I have written in the past about the inherent tensions between evidence-based medicine and policymaking.(7-9) With respect to the wearing of masks by the lay public during the COVID-19 crisis, colleagues and I have argued that the search for perfect evidence – especially from the so-called “gold-standard” randomised controlled trial – may be the enemy of good policy.(10) We therefore have to rely on the totality of the current evidence, which is more observational than experimental.

Let me summarise the evidence we have found on PPE for healthcare workers to date.  First, there is almost no direct evidence on the efficacy of PPE from research studies on COVID-19. Second, there is a lot of indirect evidence from a variety of study designs and real-world data (randomised controlled trials, natural experiments, artificial laboratory studies and more). This evidence varies in quality, and its relevance to the current outbreak is contested. Third, PPE provided to healthcare workers is in short supply and it does not always meet the minimum standards recommended by national and international bodies. Fourth, healthcare workers at the front line are dying.

I am privileged to be working with an outstanding team of reviewers with expertise in systematic review, informatics, epidemiology, occupational health, infection control, primary health care, mask design and safety standards, and more. I am confident that we will be able to assess the scientific evidence and answer the questions highlighted in bold in this article. But science is only part of the picture. There are other questions that need to be asked, and wider debates to be had. I hope that our work in the COVID PPE rapid review team helps inform those wider debates.

Footnote: This rapid review project on PPE in COVID-19 is trying to keep abreast of frequent changes in policy. We have so far had to amend our published reviews twice to reflect changes in Public Health England, World Health Organisation or Centers for Disease Control recommendations.
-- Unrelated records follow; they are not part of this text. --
Lemma clean_snapshot_source io epochs id s :
  step_ok io epochs → clean s → clean (SourceEpoch io (epochs id) id s).1.
Proof.
  intros [Hio He] Hc. unfold SourceEpoch. destruct (str_empty id); [done|].
  pose proof (clean_ensure (epochs id) id s (He id) Hc) as H1. destruct (ensureLocked (epochs id) id s) as [r s1].
  destruct H1 as (Hc1 & _). pose proof (clean_persist io r (Revision r) s1 Hio Hc1).
  by destruct (persistReadBoundaryLocked io r (Revision r) s1) as [s2 [e|]].
Qed.

Lemma clean_shared_snapshot io epochs dev ids paired s :
  disk_works io → clean s → clean (SharedSnapshot io epochs dev ids paired s).1.
Proof.
  intros Hio Hc. unfold SharedSnapshot, ensureSharedReadsLocked. destruct (sharedReadLoadErr s); [done|].
  destruct (negb _); [done|]. pose proof (clean_enrol io epochs paired ids (copySharedReadsLocked s) false s Hio Hc) as Hen.
  destruct (enrol _ _ _ _ _ _ s) as [s1 [[cand changed] [e|]]]; [done|]. cbn [fst] in Hen.
  destruct (negb changed); [done|]. pose proof (clean_shared io cand s1 Hen) as Hw.
  destruct (writeSharedReadsLocked io cand s1) as [s2 [e|]]; [done|]. cbn [fst] in *.
  by apply (clean_of_memory s2).
Qed.

Lemma clean_mark digest io id epoch rev token s :
  disk_works io → clean s → clean (MarkSharedRead digest io id epoch rev token s).1.
Proof.
  intros Hio Hc. unfold MarkSharedRead. destruct (records s !! id) as [r|]; [|done].
  destruct (sharedReads s !! id) as [read|]; [|done]. destruct (_ || _); [done|]. destruct (_ || _); [done|].
  destruct (_ <=? _); [done|]. destruct (_ || _); [done|]. pose proof (clean_persist io r rev s Hio Hc) as Hp.
  destruct (persistReadBoundaryLocked io r rev s) as [s1 [e|]]; [done|]. cbn [fst] in Hp.
  match goal with |- context [writeSharedReadsLocked io ?m s1] => pose proof (clean_shared io m s1 Hp) as Hw;
    destruct (writeSharedReadsLocked io m s1) as [s2 [e|]] end; [done|]. cbn [fst] in *.
  by apply (clean_of_memory s2).
Qed.

(** The record an operation starts from, then a synchronous write. *)
Ltac clean_via_ensure epoch id s He Hc :=
  let H := fresh in
  pose proof (clean_ensure epoch id s He Hc) as H; destruct (ensureLocked epoch id s) as [? ?];
  destruct H as (? & ? & _); cbv zeta; case_match; [done|]; cbn [fst]; by apply clean_save_put.

Lemma clean_run io now epochs o s : step_ok io epochs → clean s → clean (run io now epochs o s).
Proof.
  intros Hstep Hc. pose proof Hstep as [Hio He]. destruct o; cbn [run].
  - by apply clean_update.
  - unfold UpdateQueueLength. destruct (str_empty id); [done|]. clean_via_ensure (epochs id) id s (He id) Hc.
  - by apply clean_progress.
  - unfold Ensure. pose proof (clean_ensure (epochs id) id s (He id) Hc) as H.
    destruct (ensureLocked (epochs id) id s) as [r s1]. destruct H as (Hc1 & Hr & _).
    destruct (_ =? 0); cbn [fst]; [by apply clean_save_put|done].
  - unfold Recover. clean_via_ensure (epochs id) id s (He id) Hc.
  - by apply clean_recover.
  - unfold ReconcileHistoryActivity. destruct (_ || _); [done|]. clean_via_ensure (epochs id) id s (He id) Hc.
  - unfold WaitForInteraction. destruct (records s !! id) as [r|] eqn:Er; [|done].
    pose proof (cl_named s Hc id r Er). destruct (_ || _); [done|]. destruct (bool_decide _); [done|].
    cbn [fst]. apply clean_save_put; [done|done|]. by destruct (negb _).
  - unfold ResolveInteraction. destruct (records s !! id) as [r|] eqn:Er; [|done].
    pose proof (cl_named s Hc id r Er). destruct (_ || _); [done|]. destruct (negb (bool_decide (_ = Some _))); [done|].
    destruct (negb _); cbn [fst]; by apply clean_save_put.
  - unfold RestoreUnconfirmedStop. destruct (records s !! id) as [r|] eqn:Er; [|done].
    pose proof (cl_named s Hc id r Er). destruct (_ || _); [done|]. cbn [fst]. by apply clean_save_put.
  - by apply clean_ack.
  - unfold Snapshot. pose proof (clean_ensureAll epochs ids s He Hc). by destruct (ensureAll epochs ids s).
  - by apply clean_shared_snapshot.
  - by apply clean_mark.
  - by apply clean_snapshot_source.
  - by apply clean_remove.
  - unfold Flush. destruct (dirty s); [|done]. apply clean_save; [done|apply Hc|apply Hc].
  - unfold flushTimerFires. cbn [dirty]. match goal with |- context [if negb ?b then _ else _] => destruct b eqn:E end; cbn [negb].
    + unfold writeLocked. set (s1 := _ <| dirty := false |>).
      assert (persistent s1 = true) as Hp by apply Hc.
      destruct (write_disk io false s1 Hio Hp) as (E1 & E2 & _ & E4 & E5 & _).
      apply clean_of_files; rewrite ?E1; try done. apply Hc.
    + by apply (clean_of_memory s).
Qed.

Definition step : Type := jio * (string → Z) * (string → string) * op.
Definition run_step (s : Store) (st : step) : Store := let '(io, now, epochs, o) := st in run io now epochs o s.


Definition demo_steps : list step :=
  map (λ o, (jio_ok, tick, epoch0, o)) (demo_turn ++ [OAck "phone" "s1" 4 true; OFlush]).


(** A failed lifecycle write is not tried again: the journal is no longer
    dirty, so neither [Flush] nor the timer writes it, whatever the disk does
    by then. *)
Theorem failed_save_not_retried io io' e s :
  persistent s = true → ioSnap io = WFail e →
  snapFile (Flush io' (saveLocked io s)) = snapFile s ∧
  snapFile (flushTimerFires io' (saveLocked io s)) = snapFile s ∧ records (saveLocked io s) = records s.
Proof.
  intros Hp Hio. assert (saveLocked io s = s <| flushTimer := false |> <| dirty := false |>) as ->; [|done].
  unfold saveLocked, writeLocked, writeRuntimeSnapshotLocked. cbn [persistent]. rewrite Hio. by case_match.
Qed.

Lemma failed_save_not_retried_witness :
  snapFile (Flush jio_ok (saveLocked (mkJIO (WFail "no space left on device") None WOk None true) demo_shared))
    = snapFile demo_shared.
Proof.
  destruct (failed_save_not_retried (mkJIO (WFail "no space left on device") None WOk None true) jio_ok
    "no space left on device" demo_shared) as [H _]; [vm_compute; reflexivity|reflexivity|exact H].
Defined.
  1. Verbeek JH, Rajamaki B, Ijaz S, Tikka C, Ruotsalainen JH, Edmond MB, et al. Personal protective equipment for preventing highly infectious diseases due to exposure to contaminated body fluids in healthcare staff. Cochrane Database of Systematic Reviews. 2019(7).
  2. Brainard JS, Jones N, Lake I, Hooper L, Hunter P. Facemasks and similar barriers to prevent respiratory illness such as COVID-19: A rapid systematic review. MedRxiv. 2020. Accessed 12.4.20 at https://www.medrxiv.org/content/10.1101/2020.04.01.20049528v1.abstract;Preprint published online 6th April 2020.
  3. Huynh KN, Oliver BG, Stelzer S, Rawlinson WD, Tovey ER. A new method for sampling and detection of exhaled respiratory virus aerosols. Clinical Infectious Diseases. 2008;46(1):93-5.
  4. Lindsley WG, Blachere FM, Thewlis RE, Vishnu A, Davis KA, Cao G, et al. Measurements of airborne influenza virus in aerosol particles from human coughs. PloS one. 2010;5(11).
  5. van Doremalen N, Bushmaker T, Morris DH, Holbrook MG, Gamble A, Williamson BN, et al. Aerosol and surface stability of SARS-CoV-2 as compared with SARS-CoV-1. New England Journal of Medicine. 2020.
  6. Maguire S. Discourse and adoption of innovations: A study of HIV/AIDS treatments. Health Care Management Review. 2002;27(3):74-88.
  7. Greenhalgh T, Russell J. Evidence-based policymaking: a critique. Perspectives in biology and medicine. 2009;52(2):304-18.
  8. Greenhalgh T, Russell J. Reframing evidence synthesis as rhetorical action in the policy making drama. Health Policy. 2006;1(2):34-42.
  9. Greenhalgh T, Howick J, Maskrey N. Evidence based medicine: a movement in crisis? Bmj. 2014;348:g3725.
  10. Greenhalgh T, Schmid MB, Czypionka T, Bassler D, Gruer L. Face masks for the public during the covid-19 crisis. Bmj. 2020;369:m1435.